Research Reports - Medical care costs associated with traumatic brain injury over the full spectrum of disease

J Neurotrauma. 2012 Jul 20;29(11):2038-49

Leibson CL, Brown AW, Hall Long K, Ransom JE, Mandrekar J, Osler TM, Malec JF

Abstract Data on traumatic brain injury (TBI) economic outcomes are limited. We
used Rochester Epidemiology Project (REP) resources to estimate long-term medical
costs for clinically-confirmed incident TBI across the full range of severity
after controlling for pre-existing conditions and co-occurring injuries.
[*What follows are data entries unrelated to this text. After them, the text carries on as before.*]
Lemma gateway_failure_leaves_pending_contribution_witness :
  exists k w' resp,
    initiateMPESAPayment demo_library demo_settings demo_moment
      (Refused None "Request failed with status code 503") demo_push None
      demo_initiation demo_open_world
    = (w', inr resp) /\
    statusCode resp = 500%Z /\
    transactions w' = transactions demo_open_world /\
    contributions w' = (contributions demo_open_world ++ [k])%list /\
    campaigns w' = campaigns demo_open_world /\
    emitted w' = emitted demo_open_world /\
    contribution_id k = "k9" /\
    campaignId k = "c1" /\ amount k = 500 /\
    paymentStatus k = ps_pending /\
    paymentReference k = "MPESA-" ++ toString 1767607387000 /\
    ((exists d m,
        Refused None "Request failed with status code 503" = Refused d m :> Http string) ->
     json resp = VObj [("success", VBool false);
                       ("message", VStr "Failed to initiate MPESA payment")]).
Proof.
  exact (gateway_failure_leaves_pending_contribution demo_library demo_settings
           demo_moment (Refused None "Request failed with status code 503")
           demo_push None demo_initiation demo_open_world demo_validated
           (demo_campaign 1000) eq_refl eq_refl eq_refl eq_refl eq_refl eq_refl
           eq_refl
           (or_introl (ex_intro _ None (ex_intro _ _ eq_refl)))).
Defined.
All
Olmsted County, Minnesota, residents with diagnoses indicative of potential TBI
from 1985-2000 (n=46,114) were identified, and a random sample (n=7175) was
selected for medical record review to confirm case status, and to characterize as
definite (moderate/severe), probable (mild), or possible (symptomatic) TBI. For
each case, we identified one age- and sex-matched non-TBI control registered in
REP in the same year (±1 year) as case's TBI. Cases with co-occurring non-head
injuries were assessed for non-head-injury severity and assigned similar
non-head-injury-severity controls. The 1145 case/control pairs for 1988-2000 were
followed until earliest death/emigration of either member for medical costs 12
months before and up to 6 years after baseline (i.e., injury date for cases and
comparable dates for controls). Differences between case and control costs were
stratified by TBI severity, as defined by evidence of brain injury; comparisons
used Wilcoxon signed-rank plus multivariate modeling (adjusted for pre-baseline
characteristics). From baseline until 6 years, each TBI category exhibited
significant incremental costs. For definite and probable TBI, most incremental
costs occurred within the first 6 months; significant long-term incremental
medical costs were not apparent among 1-year survivors. By contrast, cost
differences between possible TBI cases and controls were not as great within the
first 6 months, but were substantial among 1-year survivors. Although mean
incremental costs were highest for definite cases, probable and possible cases
accounted for>90% of all TBI events and 66% of total incremental costs.
Preventing probable and possible events might facilitate substantial reductions
in TBI-associated medical care costs.